[metrics-team] How to handle double entries in ConverTor
Karsten Loesing
karsten at torproject.org
Fri Jun 17 06:58:37 UTC 2016
-----BEGIN PGP SIGNED MESSAGE-----
Hash: SHA1
Hi Thomas,
it sounds like a plausible design decision that your converter does
not deduplicate entries. However, the consequence of that cannot be
that you require the input data to be free of duplicates.
The consequence is that any consumer of your converted data must take
into account that there could be duplicates. And that's a reasonable
requirement. Just state it in the README that there might be
duplicate entries in the output, and you're done. Though even if you
didn't state that, consumers of your data shouldn't make such an
assumption anyway.
Stated differently, "be conservative in what you do, be liberal in
what you accept from others." (Robustness principle,
https://en.wikipedia.org/wiki/Robustness_principle)
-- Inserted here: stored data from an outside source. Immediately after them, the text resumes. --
(** The actions of [handle_step_function_request] that the dispatcher
    model above leaves to [other_action], ending in the [raise ValueError]
    for an unknown action.  The branch tests compare [action] with
    distinct strings, so their order does not matter. *)
Definition step_other_action (action : json) (event : dict) : M json :=
  if py_eqb action (JStr "get_pages") then
    get_facebook_pages (ev_get event "userToken" JNull)
  else if py_eqb action (JStr "get_page_info") then
    let user_access_token := ev_get event "userToken" JNull in
    let page_id := ev_get event "pageId" JNull in
    pages_data <- get_facebook_pages user_access_token ;;
    match pages_data with
    | JArr _ => extract_page_info app_id app_secret pages_data page_id
    | _ => missing "Failed to retrieve pages data"
    end
  else if py_eqb action (JStr "post_to_page") then
    let page_id := ev_get event "page_id" JNull in
    let page_access_token := ev_get event "page_access_token" JNull in
    let message := ev_get event "message" JNull in
    let mediaType := ev_get event "mediaType" (JBool false) in
    let mm_url := ev_get event "mm_url" JNull in
    if negb (truthy page_id) || negb (truthy page_access_token) || negb (truthy message) then
      missing "Missing required parameters"
    else
      let social_media := ev_get event "social_media" (JStr "Facebook") in
      if py_eqb social_media (JStr "Instagram") then
        let instagram_id := page_id in
        if negb (truthy instagram_id) then missing "Missing required parameter: instagram_id"
        else post_to_instagram instagram_id page_access_token message mediaType mm_url
      else post_to_facebook_page page_id page_access_token message mediaType mm_url
  else if py_eqb action (JStr "post_reel") then
    let page_id := ev_get event "page_id" JNull in
    let page_access_token := ev_get event "page_access_token" JNull in
    let description := ev_get event "message" JNull in
    let video_url := ev_get event "mm_url" JNull in
    if negb (truthy page_id) || negb (truthy page_access_token) || negb (truthy description)
       || negb (truthy video_url) then
      missing "Missing required parameters: page_id, page_access_token, description, or video_url"
    else post_reel page_id page_access_token description video_url
  else if py_eqb action (JStr "create_live_stream") then
    create_live_stream_action event
  else if py_eqb action (JStr "extend_token") then
    extend_user_access_token app_id app_secret (ev_get event "token" JNull)
  else if py_eqb action (JStr "get_access_token") then
    get_user_access_token app_id app_secret (ev_get event "authCode" JNull)
      (ev_get event "redirectUri" JNull)
  else if py_eqb action (JStr "get_page_feed") then
    let page_id := ev_get event "page_id" JNull in
    let page_access_token := ev_get event "page_access_token" JNull in
    let limit := ev_get event "limit" (JNum 25) in
    let fields := ev_get event "fields" JNull in
    if negb (truthy page_id) || negb (truthy page_access_token) then
      missing "Missing required parameters: page_id and page_access_token"
    else get_page_feed page_id page_access_token limit fields
  else if py_eqb action (JStr "reply_to_comment") then
    let original_comment_id := ev_get event "original_comment_id" JNull in
    let page_access_token := ev_get event "page_access_token" JNull in
    let reply_text := ev_get event "reply_text" JNull in
    let commenter_id := ev_get event "commenter_id" JNull in
    if negb (truthy original_comment_id) || negb (truthy page_access_token)
       || negb (truthy reply_text) then
      ts <- now_iso ;;
      ret (JObj [("status", JStr "error"); ("error_details", JStr "Missing required parameters");
                 ("timestamp", ts)])
    else reply_to_comment original_comment_id page_access_token reply_text commenter_id
  else if py_eqb action (JStr "send_message") then
    let recipient_id := ev_get event "recipient_id" JNull in
    let message_text := ev_get event "message_text" JNull in
    let page_access_token := ev_get event "page_access_token" JNull in
    if negb (truthy recipient_id) || negb (truthy message_text) || negb (truthy page_access_token) then
      missing "Missing required parameters"
    else send_message recipient_id message_text page_access_token
  else if py_eqb action (JStr "send_message_attachment") then
    let recipient_id := ev_get event "recipient_id" JNull in
    let attachment_type := ev_get event "attachment_type" JNull in
    let attachment_url := ev_get event "attachment_url" JNull in
    let page_access_token := ev_get event "page_access_token" JNull in
    if negb (forallb truthy [recipient_id; attachment_type; attachment_url; page_access_token]) then
      missing "Missing required parameters"
    else send_message_with_attachment recipient_id attachment_type attachment_url page_access_token
  else if py_eqb action (JStr "get_user_profile") then
    let user_id := ev_get event "user_id" JNull in
    let page_access_token := ev_get event "page_access_token" JNull in
    let fields := ev_get event "fields" JNull in
    if negb (truthy user_id) || negb (truthy page_access_token) then
      missing "Missing required parameters"
    else get_user_profile user_id page_access_token fields
  else if py_eqb action (JStr "get_instagram_profile") then
    let instagram_id := ev_get event "instagram_id" JNull in
    let page_access_token := ev_get event "page_access_token" JNull in
    if negb (truthy instagram_id) || negb (truthy page_access_token) then
      missing "Missing required parameters: instagram_id and page_access_token"
    else get_instagram_profile_details instagram_id page_access_token
  else raise (ValueError ("Invalid action: " ++ py_str action)).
Note that I'm still planning to repackage those older tarballs to
minimize confusions like yours when you found out that tarballs
contain different files than you expected. You shouldn't have to wait
for that though.
All the best,
Karsten
On 16/06/16 23:42, tl wrote:
> Hi,
>
> during the metrics team chat this afternoon we discussed briefly
> how ConverTor would or should handle double entries of descriptors.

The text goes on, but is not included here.